May 09, 2021 CoffeeScript
You need to generate random numbers in a range, but you also need to "seed" the generator to provide predictable values.
Write your own random number generator. O f course there are many ways to do this, and here's a simple example. se!
class Rand
# 如果没有种子创建,使用当前时间作为种子
constructor: (@seed) ->
# Knuth and Lewis' improvements to Park and Miller's LCPRNG
@multiplier = 1664525
@modulo = 4294967296 # 2**32-1;
@offset = 1013904223
unless @seed? && 0 <= seed < @modulo
@seed = (new Date().valueOf() * new Date().getMilliseconds()) % @modulo
# 设置新的种子值
seed: (seed) ->
@seed = seed
# 返回一个随机整数满足 0 <= n < @modulo
randn: ->
# new_seed = (a * seed + c) % m
@seed = (@multiplier*@seed + @offset) % @modulo
# 返回一个随机浮点满足 0 <= f < 1.0
randf: ->
this.randn() / @modulo
# 返回一个随机的整数满足 0 <= f < n
rand: (n) ->
Math.floor(this.randf() * n)
#返回一个随机的整数满足min <= f < max
rand2: (min, max) ->
min + this.rand(max-min)
Neither JavaScript and CoffeeScript provide generators that produce random numbers. W riting generators will be a challenge for us, balancing the randomness of quantities with the simplicity of generators. A comprehensive discussion of randomness is beyond the scope of this book. For further reading, refer to "Random Numbers" in Chapter 3 of Donald Kunth's Art of Computer Programming II. volume 3 and "Random Numbers" in Chapter 7 of the second edition of Numerical Recipes in C.
However, there is only a simple explanation for this random number generator. T his is a linear pseudo-random number generator that runs from a mathematical formula, I j-1 , (aI j-c) % m, where a is the multiplier, c is the addition offset, and m is the mod. Each time a random number is requested, a large multiplication and addition operation is performed - the "large" here is related to the key space - and the result is returned to the key space in the form of a module.
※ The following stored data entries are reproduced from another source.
Lemma getMultiplierTier_base_shapes_witness :
  PointsUtils.getMultiplierTier (Fin (-3)) =
    {| PointsUtils.tier := "base"; PointsUtils.multiplier := Fin 1;
       PointsUtils.nextTier := None; PointsUtils.satsToNextTier := None |} /\
  PointsUtils.getMultiplierTier (Fin 4000) =
    {| PointsUtils.tier := "base"; PointsUtils.multiplier := Fin 1.0;
       PointsUtils.nextTier := Some "bronze"%string;
       PointsUtils.satsToNextTier := Some (Fin (5000 - 4000)) |}.
Proof.
  split.
  - apply (proj1 getMultiplierTier_base_shapes). reflexivity.
  - apply (proj2 getMultiplierTier_base_shapes); [discriminate|reflexivity].
Defined.

(** ** Daily earnings *)

Lemma neqb_fin_zero (q : Q) : neqb (Fin q) (Fin 0) = Qeq_bool q 0.
Proof. reflexivity. Qed.

(** X12.  For one day of holding, [calculateDailyEarnings] and
    [calculateHoldingSats] agree when the multiplier is omitted or is not
    zero.  A multiplier of 0 is where they part: [calculateDailyEarnings]
    reads it as 1 ([multiplier || 1]) and [calculateHoldingSats], whose
    default applies only to an omitted argument, earns nothing. *)
Theorem calculateDailyEarnings_zero_multiplier :
  forall usdeBalance : Q,
    let daily (m : option number) :=
      PointsUtils.calculateDailyEarnings
        [{| PointsUtils.a_type := PointsUtils.HOLD_USDE;
            PointsUtils.a_amount := Fin usdeBalance;
            PointsUtils.a_multiplier := m |}] in
    let holding (m : option number) :=
      PointsUtils.calculateHoldingSats (Fin usdeBalance) (Fin 1) m in
    daily None =n= holding None /\
    (forall m : Q, ~ m == 0 ->
       daily (Some (Fin m)) =n= holding (Some (Fin m))) /\
    daily (Some (Fin 0)) =n= daily None /\
    daily None =n= Fin (usdeBalance / 1000 * 10) /\
    holding (Some (Fin 0)) =n= Fin 0.
Proof.
  intros usdeBalance daily holding. subst daily holding.
  unfold PointsUtils.calculateDailyEarnings, PointsUtils.calculateHoldingSats.
  cbn [fold_left PointsUtils.a_type PointsUtils.a_amount PointsUtils.a_multiplier
       PointsUtils.BASE_EARNING_RATES default].
  rewrite !(ndiv_fin usdeBalance 1000) by discriminate.
  change (or_else (Fin 10) (Fin 0)) with (Fin 10).
  change (or_else (Fin 0) (Fin 1)) with (Fin 1).
  cbn [nadd nmul num_eq].
  repeat split; try ring.
  intros m Hm. unfold or_else, truthy.
  apply Qeq_bool_false_iff in Hm. rewrite Hm. cbn [negb nmul nadd num_eq]. ring.
Qed.

Lemma calculateDailyEarnings_zero_multiplier_witness :
  PointsUtils.calculateDailyEarnings
    [{| PointsUtils.a_type := PointsUtils.HOLD_USDE;
        PointsUtils.a_amount := Fin 10000;
        PointsUtils.a_multiplier := Some (Fin 2) |}]
  =n= PointsUtils.calculateHoldingSats (Fin 10000) (Fin 1) (Some (Fin 2)).
Proof.
  apply (calculateDailyEarnings_zero_multiplier 10000). discriminate.
Defined.

(** ** Delta and hedging *)

Lemma Qabs_scaled_lt (s x c : Q) :
  0 < s -> (Qabs (s * x) < s * c <-> Qabs x < c).
Proof.
  intro Hs. rewrite Qabs_Qmult, (Qabs_pos s) by now apply Qlt_le_weak.
  now apply Qmult_lt_l.
Qed.

Lemma Qlt_bool_false_iff (a b : Q) : Qlt_bool a b = false <-> b <= a.
Proof.
  unfold Qlt_bool. rewrite negb_false_iff. apply Qle_bool_iff.
Qed.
The cycle of this generator is 232. A lthough it can never be used for encryption purposes, it is sufficient for the simplest randomness requirements. Randn() traverses the entire key space before looping, and the next number is determined by the previous one.
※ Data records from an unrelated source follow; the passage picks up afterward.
(** C3. For every stressScore and confidence in [0,100] the AI
    contribution is min(stress_softened * conf * timeFactor * 0.25, 0.25),
    with conf = clamp(confidence/100, [0.3, 1]), the three time factors and
    the three softening factors of the specification, and it lies in
    [0, 0.25]; it is exactly 0 when stressScore is absent. *)
Theorem aiContribution_correct :
  (forall s c d : R, 0 <= s <= 100 -> 0 <= c <= 100 ->
     computeAiContribution (VNum (Fin s)) (VNum (Fin c)) (VNum (Fin d))
     = Fin (aiContribution_spec s c d)
     /\ 0 <= aiContribution_spec s c d <= 0.25)
  /\ (forall confidence days : value,
       computeAiContribution VUndef confidence days = Fin 0
       /\ computeAiContribution VNull confidence days = Fin 0).
Proof.
  split.
  - intros s c d _ _. split.
    + apply computeAiContribution_num.
    + apply aiContribution_spec_range.
  - intros confidence days.
    split; now apply computeAiContribution_absent.
Qed.

(** The contribution for a numeric stress score and number of days, in
    terms of the confidence factor. *)
Lemma computeAiContribution_conf (confidence : value) (conf s d : R) :
  confFactor match confidence with VUndef => VNum (Fin 50) | c => c end
  = Fin conf ->
  computeAiContribution (VNum (Fin s)) confidence (VNum (Fin d))
  = Fin (aiContribution_with conf s d).
Proof.
  intros Hc. unfold computeAiContribution. cbn [nullish].
  rewrite vdiv_num by lra. rewrite clamp_Fin by lra.
  rewrite Hc, timeFactor_num, softenedStress_Fin.
  cbn [nmul]. rewrite Math_min_Fin. reflexivity.
Qed.
(* ===== verification/_CoqProject ===== *)
-Q . S2P
Prelude.v
JsString.v
Regex.v
JsNumber.v
Encoding.v
Sha256.v
Json.v
Io.v
Rely.v
Shell.v
Ndjson.v
RoundTrip.v
Types.v
Auth.v
Config.v
PodSpec.v
Queues.v
Armada.v
Wire.v
ApiCheck.v
Channel.v
Sandbox.v
SandboxInv.v
SandboxSpec.v
ProcessSpec.v
Provider.v
Operations.v
Liveness.v
Session.v
FilesSpec.v
Lifecycle.v
Dedup.v
Contract.v
Changelog.v
Smoke.v
SmokeSpec.v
If you want to patch this generator, it is highly recommended that you read Chapter 3 of Knuth's The Art of Computer Programming. Random number generation is an easy thing to mess with, but Knuth explains how to distinguish between good and bad random number generation.
Do not turn the output of the generator into modules. I f you need a range of integers, you should use the split method. T he low level of the linear isosotor generator is not random. I n particular, it always produces odd numbers from even seeds, and vice versa. So if you need a random 0 or 1, don't use:
# NOT random! Do not do this!
r.randn() % 2
Because you certainly don't get random numbers. Instead, you should use r.rand (2).